# Requirement
Your result should be every line of the records below that contains the word "connection".

(Stored data)
(** * A transaction-logged key-value store: the PostgreSQL logger and its replay

    Shallow embedding of [db.go] (the PostgreSQL transaction logger)
    and of the store operations and the start-up replay of [main.go].

    Conventions.
    - A Go [error] is its message; the nil error is [None].
    - A Go channel is its buffer, its capacity and its closed flag; a nil
      channel is [None].  Goroutines are modelled by transition relations
      over a state that holds the channels they share.
    - [database/sql] and the PostgreSQL server are outside the program: the
      server is a small state machine answering the four statements the
      program issues, and a failure of the connection is an explicit
      [fault] argument of the call it hits. *)

From Stdlib Require Import ZArith String Ascii List Lia Bool.
From stdpp Require Import base tactics option list relations strings gmap sorting.

Local Open Scope string_scope.
Local Open Scope list_scope.
Local Open Scope Z_scope.

(** ** Go values *)

Abbreviation error := string.

(** [fmt.Errorf("<prefix>: %w", err)] *)
Definition Errorf (prefix : string) (err : error) : error := prefix +:+ ": " +:+ err.

(** What a call does when it comes back: it returns, or it panics. *)
Inductive result (A : Type) : Type :=
  | Returns (a : A)
  | Panics (msg : string).
Arguments Returns {A} a.
Arguments Panics {A} msg.

(** [defer d] placed before [body]: [body] is evaluated, then [d] runs; a
    panic of [d] replaces the value [body] was about to return. *)
Definition defer {A : Type} (d : result unit) (body : A) : result A :=
  match d with
  | Returns _ => Returns body
  | Panics msg => Panics msg
  end.

(** The constants [EventDelete] and [EventPut] and the integer type
    [EventType] they belong to are declared in a file of the package other
    than [db.go] and [main.go]; they are taken as parameters.
    [EventType_fits v] tells whether the integer [v] read from a SMALLINT
    column is representable in the Go type. *)
Class EventTypes : Type := {
  EventDelete : Z;
  EventPut : Z;
  EventType_fits : Z → bool
}.

(** The struct [Event], with the fields the two files use. *)
Record Event : Type := {
  Sequence : Z;
  EventType : Z;
  Key : string;
  Value : string
}.

(** [Event{}] *)
Definition Event_zero : Event :=
  {| Sequence := 0; EventType := 0; Key := ""; Value := "" |}.

Global Instance Event_eq_dec : EqDecision Event.
Proof. solve_decision. Defined.

(** ** Channels *)

Module Chan.

Record chan (A : Type) : Type := {
  buf : list A;
  cap : nat;
  closed : bool
}.
Arguments buf {A} c.
Arguments cap {A} c.
Arguments closed {A} c.

(** [make(chan A, n)] *)
Definition make (A : Type) (n : nat) : chan A :=
  {| buf := []; cap := n; closed := false |}.

(** [c <- x] on a buffered channel that nobody is receiving from: [None]
    when the sender has to wait.  A nil channel makes the sender wait
    for ever. *)
Definition send {A : Type} (c : option (chan A)) (x : A) : option (chan A) :=
  match c with
  | None => None
  | Some ch =>
      if (length (buf ch) <? cap ch)%nat
      then Some {| buf := buf ch ++ [x]; cap := cap ch; closed := closed ch |}
      else None
  end.

(** [x, ok = <-c] on a buffered channel: [None] when the receiver has to
    wait; a closed and drained channel yields [zero] and [false]. *)
Definition recv {A : Type} (zero : A) (ch : chan A) : option (A * bool * chan A) :=
  match buf ch with
  | x :: rest => Some (x, true, {| buf := rest; cap := cap ch; closed := closed ch |})
  | [] => if closed ch then Some (zero, false, ch) else None
  end.

(** [close(c)] *)
Definition close {A : Type} (ch : chan A) : chan A :=
  {| buf := buf ch; cap := cap ch; closed := true |}.

End Chan.

(** ** The database server and [database/sql] *)

Module Sql.

(** A row of the table [transactions]: [sequence] is the primary key,
    the other three columns are nullable. *)
Record Row : Type := {
  row_sequence : Z;
  row_event_type : option Z;
  row_key : option string;
  row_value : option string
}.

Global Instance Row_eq_dec : EqDecision Row.
Proof. solve_decision. Defined.

(** The server: the table (absent until created), the next value of the
    BIGSERIAL sequence, and the statements received so far (oldest
    first). *)
Record Database : Type := {
  relation : option (list Row);
  serial : Z;
  journal : list string
}.

Definition record_statement (q : string) (srv : Database) : Database :=
  {| relation := relation srv; serial := serial srv; journal := journal srv ++ [q] |}.

(** A result set as [*sql.Rows] walks it: the rows [Next] will yield and
    the error [Err] reports once [Next] has returned false. *)
Record Rows (A : Type) : Type := {
  cursor : list A;
  rows_err : option error
}.
Arguments cursor {A} r.
Arguments rows_err {A} r.

(** [Close] of [sql.Rows] dereferences its receiver: on the nil pointer
    that [Query] returns together with an error it panics. *)
Definition Close {A : Type} (rows : option (Rows A)) : result unit :=
  match rows with
  | Some _ => Returns tt
  | None => Panics "invalid memory address or nil pointer dereference"
  end.

Definition is_space (c : ascii) : bool :=
  (Ascii.eqb c " " || Ascii.eqb c "009" || Ascii.eqb c "010" || Ascii.eqb c "013")%bool.

(** The grammar of CREATE TABLE has no empty element in the column list:
    a comma directly before the closing parenthesis (white space apart)
    is a syntax error.  [prev] is the last character seen that is not
    white space. *)
Fixpoint dangling_comma (prev : ascii) (q : string) : bool :=
  match q with
  | EmptyString => false
  | String c q' =>
      if is_space c then dangling_comma prev q'
      else if (Ascii.eqb c ")" && Ascii.eqb prev ",")%bool then true
      else dangling_comma c q'
  end.

(** The server's answer to a CREATE TABLE statement. *)
Definition create_table (q : string) (srv : Database) : Database * option error :=
  let srv := record_statement q srv in
  if dangling_comma " " q then (srv, Some "pq: syntax error at or near )")
  else match relation srv with
       | Some _ => (srv, Some "pq: relation already exists")
       | None => ({| relation := Some []; serial := 1; journal := journal srv |}, None)
       end.

(** [SELECT to_regclass('public.<table>')]: one row with one cell, the
    name of the relation as the server prints it with [public] on the
    search path, NULL when there is none. *)
Definition select_regclass (q table : string) (srv : Database)
  : Database * list (option string) :=
  (record_statement q srv,
   [match relation srv with Some _ => Some table | None => None end]).

(** The range of a SMALLINT column. *)
Definition smallint (v : Z) : bool := ((-32768 <=? v) && (v <=? 32767))%bool.

(** [INSERT INTO <table> (event_type, key, value) VALUES ($1, $2, $3)]:
    the server draws the sequence number. *)
Definition insert_event (q : string) (event_type : Z) (key value : string)
    (srv : Database) : Database * option error :=
  let srv := record_statement q srv in
  match relation srv with
  | None => (srv, Some "pq: relation does not exist")
  | Some rows =>
      if smallint event_type
      then ({| relation := Some (rows ++ [{| row_sequence := serial srv;
                                            row_event_type := Some event_type;
                                            row_key := Some key;
                                            row_value := Some value |}]);
              serial := serial srv + 1;
              journal := journal srv |}, None)
      else (srv, Some "pq: smallint out of range")
  end.

Fixpoint insert_by_sequence (r : Row) (sorted : list Row) : list Row :=
  match sorted with
  | [] => [r]
  | r' :: rest =>
      if row_sequence r <=? row_sequence r' then r :: sorted
      else r' :: insert_by_sequence r rest
  end.

(** ORDER BY sequence *)
Definition order_by_sequence (rows : list Row) : list Row :=
  foldr insert_by_sequence [] rows.

(** [SELECT sequence, event_type, key, value FROM <table> ORDER BY sequence] *)
Definition select_events (q : string) (srv : Database)
  : Database * (list Row + error) :=
  let srv := record_statement q srv in
  match relation srv with
  | None => (srv, inr "pq: relation does not exist")
  | Some rows => (srv, inl (order_by_sequence rows))
  end.

(** A failure of the connection while a result set is walked: [Next]
    returns false after [n] rows and [Err] reports the error. *)
Definition walk {A : Type} (rows : list A) (broken : option (nat * error)) : Rows A :=
  match broken with
  | None => {| cursor := rows; rows_err := None |}
  | Some (n, err) => {| cursor := take n rows; rows_err := Some err |}
  end.

End Sql.

Export Sql.

(** ** [db.go]: the PostgreSQL transaction logger *)

Definition TABLE : string := "transactions".

Record PostgresDBParams : Type := {
  dbName : string;
  host : string;
  user : string;
  password : string
}.

(** The handle [*sql.DB]: the data source it was opened on. *)
Record DB : Type := { dataSource : string }.

Record PostgresTransactionLogger : Type := {
  events : option (Chan.chan Event);
  errors : option (Chan.chan error);
  db : DB
}.

(** The failures of the connection, one per call of [database/sql]: at
    [sql.Open], at [Ping], at a [Query] (the probe of the constructor,
    the SELECT of [ReadEvents]), while the rows of that query are walked
    (after so many rows), and at the [Exec] of [createTable]. *)
Record Faults : Type := {
  open_fault : option error;
  ping_fault : option error;
  query_fault : option error;
  walk_fault : option (nat * error);
  exec_fault : option error
}.

Definition no_faults : Faults :=
  {| open_fault := None; ping_fault := None; query_fault := None;
     walk_fault := None; exec_fault := None |}.

(** The pointer [Query] returns: nil together with an error. *)
Definition rows_ptr {A : Type} (found : Rows A + error) : option (Rows A) :=
  match found with
  | inl rows => Some rows
  | inr _ => None
  end.

(** [for rows.Next() && result != TABLE { rows.Scan(&result) }]: a NULL
    cell makes [Scan] fail, which the loop ignores, and leaves [result]
    as it was. *)
Fixpoint scan_regclass (cells : list (option string)) (result : string) : string :=
  match cells with
  | [] => result
  | cell :: cells' =>
      if String.eqb result TABLE then result
      else scan_regclass cells' (match cell with Some name => name | None => result end)
  end.

Definition verifyTableExists (f : Faults) (srv : Database)
  : Database * result (bool * option error) :=
  let query := "SELECT to_regclass('public." +:+ TABLE +:+ "');" in
  let '(srv, found) :=
    match query_fault f with
    | Some err => (srv, inr err)
    | None => let '(srv, cells) := select_regclass query TABLE srv in
              (srv, inl (walk cells (walk_fault f)))
    end in
  (srv,
   defer (Close (rows_ptr found))
     match found with
     | inr err => (false, Some err)
     | inl rows =>
         let result := scan_regclass (cursor rows) "" in
         (String.eqb result TABLE, rows_err rows)
     end).

Definition createCommand (table : string) : string :=
  "CREATE TABLE " +:+ table +:+ "(
		sequence BIGSERIAL PRIMARY KEY,
		event_type SMALLINT,
		key TEXT,
		value TEXT,
	);".

Definition createTable (f : Faults) (srv : Database) : Database * option error :=
  let createQuery := createCommand TABLE in
  match exec_fault f with
  | Some err => (srv, Some err)
  | None => create_table createQuery srv
  end.
(** C8.  With both maps empty [add_messages_to_device_inbox] raises
    nothing of its own: on a healthy storage engine it takes the next
    position from the generator and returns it, and the database and both
    caches are exactly what they were.  Whatever the engine does, the store
    ends up the same: the position is spent and no row is written. *)
Theorem add_messages_to_device_inbox_empty now_ms s :
  let stream_id := get_current_token (device_inbox_id_gen s) + 1 in
  let s' :=
    MkStore (database s) (MkIdGen stream_id) (device_inbox_stream_cache s)
      (device_federation_outbox_stream_cache s) in
  add_messages_to_device_inbox ujson_dumps ∅ ∅ now_ms None s
  = (Returned stream_id, s')
  ∧ ∀ budget,
      add_messages_to_device_inbox ujson_dumps ∅ ∅ now_ms budget s
      = (match charge 3 budget with
         | Some _ => Returned stream_id
         | None => Raised DatabaseError
         end, s').
Proof.
  cbv zeta.
  assert (∀ budget,
            add_messages_to_device_inbox ujson_dumps ∅ ∅ now_ms budget s
            = (match charge 3 budget with
               | Some _ =>
                   Returned (get_current_token (device_inbox_id_gen s) + 1)
               | None => Raised DatabaseError
               end,
               MkStore (database s)
                 (MkIdGen (get_current_token (device_inbox_id_gen s) + 1))
                 (device_inbox_stream_cache s)
                 (device_federation_outbox_stream_cache s))) as Hany.
  { intros budget. rewrite add_messages_to_device_inbox_eq. cbv zeta.
    rewrite map_size_empty.
    unfold expected_local_rows, federation_outbox_rows.
    rewrite !map_to_list_empty. simpl.
    rewrite insert_device_inbox_nil, insert_device_federation_outbox_nil.
    by destruct (charge 3 budget). }
  split; [|exact Hany]. by rewrite Hany.
Qed.

End enqueue.

(** ** The stream-change cache *)

Lemma lookup_entity_has_changed entity stream_pos cache e :
  entity_has_changed entity stream_pos cache !! e
  = if decide (e = entity) then marked_at stream_pos (cache !! e)
    else cache !! e.
Proof.
  unfold entity_has_changed. case_decide as He.
  - subst e. by rewrite lookup_insert_eq.
  - by rewrite lookup_insert_ne.
Qed.

Lemma marked_at_idemp stream_id before :
  marked_at stream_id (marked_at stream_id before) = marked_at stream_id before.
Proof. unfold marked_at. destruct before; f_equal; lia. Qed.

Lemma lookup_mark_all_changed entities stream_id cache e :
  mark_all_changed entities stream_id cache !! e
  = if decide (e ∈ entities) then marked_at stream_id (cache !! e)
    else cache !! e.
Proof.
  unfold mark_all_changed. revert cache.
  induction entities as [|x xs IH]; intros cache; cbn [foldl].
  - destruct (decide (e ∈ [])) as [[]%elem_of_nil|]; done.
  - rewrite IH, lookup_entity_has_changed.
    destruct (decide (e ∈ x :: xs)) as [Hin|Hnin], (decide (e ∈ xs)),
      (decide (e = x)); subst; try done.
    + apply marked_at_idemp.
    + by apply elem_of_cons in Hin as [?|?].
    + exfalso. apply Hnin. by right.
    + exfalso. apply Hnin. by right.
    + exfalso. apply Hnin. by left.
Qed.

Lemma has_entity_changed_marked stream_id before cache e pos :
  cache !! e = marked_at stream_id before → pos < stream_id →
  has_entity_changed cache e pos = true.
Proof.
  unfold has_entity_changed, marked_at. intros -> Hpos.
  apply bool_decide_eq_true. destruct before; lia.
Qed.

Lemma has_entity_changed_mono cache cache' e pos :
  (∀ latest, cache !! e = Some latest →
     ∃ latest', cache' !! e = Some latest' ∧ latest ≤ latest') →
  has_entity_changed cache e pos = true →
  has_entity_changed cache' e pos = true.
Proof.
  unfold has_entity_changed. intros Hle.
  destruct (cache !! e) as [latest|]; [|done].
  destruct (Hle latest) as (latest' & -> & ?); [done|].
  rewrite !bool_decide_eq_true. lia.
Qed.

Lemma has_entity_changed_mark_all entities stream_id cache e pos :
  has_entity_changed cache e pos = true →
  has_entity_changed (mark_all_changed entities stream_id cache) e pos = true.
Proof.
  apply has_entity_changed_mono. intros latest Hl.
  rewrite lookup_mark_all_changed, Hl. case_decide; [|by eexists].
  unfold marked_at. eexists. split; [done|]. lia.
Qed.

Lemma elem_of_keys {V} (m : gmap string V) k :
  k ∈ (map_to_list m).*1 ↔ is_Some (m !! k).
Proof.
  rewrite list_elem_of_fmap. split.
  - intros ([k' v] & -> & Hin%elem_of_map_to_list). by exists v.
  - intros [v Hv]. exists (k, v). split; [done|]. by apply elem_of_map_to_list.
Qed.

(** ** [add_messages_from_remote_to_device_inbox] *)

Section ingest.
Context {json : Type} (ujson_dumps : json → string).
Implicit Types (local : gmap string (gmap string json)).

Lemma select_one_recorded d origin message_id :
  is_Some
    (fi_message_id <$>
       head (filter (λ r, fi_origin r = origin ∧ fi_message_id r = message_id)
                    (device_federation_inbox d)))
  ↔ recorded d origin message_id.
Proof.
  unfold recorded. rewrite fmap_is_Some, Exists_exists. split.
  - intros [r Hr]. apply head_Some_elem_of, list_elem_of_filter in Hr.
    exists r. tauto.
  - intros (r & Hin & HP).
    destruct (filter _ (device_federation_inbox d)) as [|r' l] eqn:Hf.
    + exfalso. by eapply (filter_nil_not_elem_of _ _ r Hf).
    + by exists r'.
Qed.

Lemma recorded_insert_inbox d origin message_id received_ts rows :
  recorded
    (insert_device_inbox rows
       (insert_device_federation_inbox
          [FederationInboxRow origin message_id received_ts] d))
    origin message_id.
Proof.
  unfold recorded. simpl. apply Exists_app. right. by left.
Qed.

Lemma add_messages_from_remote_to_device_inbox_txn_runs
    origin message_id local now_ms stream_id :
  txn_runs
    (add_messages_from_remote_to_device_inbox_txn ujson_dumps origin message_id
       local now_ms stream_id)
    (λ d, if decide (recorded d origin message_id) then 1%nat
          else (3 + size local)%nat)
    (λ d, if decide (recorded d origin message_id) then d
          else insert_device_inbox
                 (expected_local_rows ujson_dumps (devices d) stream_id local)
                 (insert_device_federation_inbox
                    [FederationInboxRow origin message_id now_ms] d))
    (λ _, ()).
Proof.
  unfold add_messages_from_remote_to_device_inbox_txn, _simple_select_one_txn,
    _simple_insert_txn.
  eapply txn_runs_ext.
  - eapply (txn_bind_runs _ _ _ _ _
              (λ a _, match a with Some _ => 0 | None => 2 + size local end)%nat
              (λ (a : option string) d,
                 match a with
                 | Some _ => d
                 | None =>
                     insert_device_inbox
                       (expected_local_rows ujson_dumps (devices d) stream_id
                          local)
                       (insert_device_federation_inbox
                          [FederationInboxRow origin message_id now_ms] d)
                 end)
              (λ _ _, ())); [apply txn_read_runs|].
    intros [x|].
    + apply txn_ret_runs.
    + eapply txn_runs_ext.
      * eapply txn_bind_runs; [apply txn_write_runs|].
        intros ?. apply _add_messages_to_local_device_inbox_txn_runs.
      * done.
      * done.
      * done.
  - intros d. simpl.
    destruct (decide (recorded d origin message_id)) as [Hr|Hr];
      rewrite <- select_one_recorded in Hr.
    + destruct Hr as [x ->]. done.
    + apply eq_None_not_Some in Hr. rewrite Hr. done.
  - intros d. simpl.
    destruct (decide (recorded d origin message_id)) as [Hr|Hr];
      rewrite <- select_one_recorded in Hr.
    + destruct Hr as [x ->]. done.
    + apply eq_None_not_Some in Hr. rewrite Hr. done.
  - done.
Qed.

(** What [add_messages_from_remote_to_device_inbox] comes to. *)
Lemma add_messages_from_remote_to_device_inbox_eq
    origin message_id local now_ms budget s :
  add_messages_from_remote_to_device_inbox ujson_dumps origin message_id local
    now_ms budget s
  = let stream_id := get_current_token (device_inbox_id_gen s) + 1 in
    let d := database s in
    match charge (if decide (recorded d origin message_id) then 2
                  else 4 + size local)%nat budget with
    | Some _ =>
        (Returned (),
         MkStore
           (if decide (recorded d origin message_id) then d
            else insert_device_inbox
                   (expected_local_rows ujson_dumps (devices d) stream_id local)
                   (insert_device_federation_inbox
                      [FederationInboxRow origin message_id now_ms] d))
           (MkIdGen stream_id)
           (mark_all_changed (map_to_list local).*1 stream_id
              (device_inbox_stream_cache s))
           (device_federation_outbox_stream_cache s))
    | None =>
        (Raised DatabaseError,
         MkStore d (MkIdGen stream_id) (device_inbox_stream_cache s)
           (device_federation_outbox_stream_cache s))
    end.
Proof.
  unfold add_messages_from_remote_to_device_inbox, get_next, get_current_token.
  erewrite runInteraction_runs
    by apply add_messages_from_remote_to_device_inbox_txn_runs.
  cbv zeta.
  repeat case_decide; try tauto; simpl; by destruct (charge _ budget).
Qed.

# Solution
      program issues, and a failure of the connection is an explicit
(** A failure of the connection while a result set is walked: [Next]
(** The failures of the connection, one per call of [database/sql]: at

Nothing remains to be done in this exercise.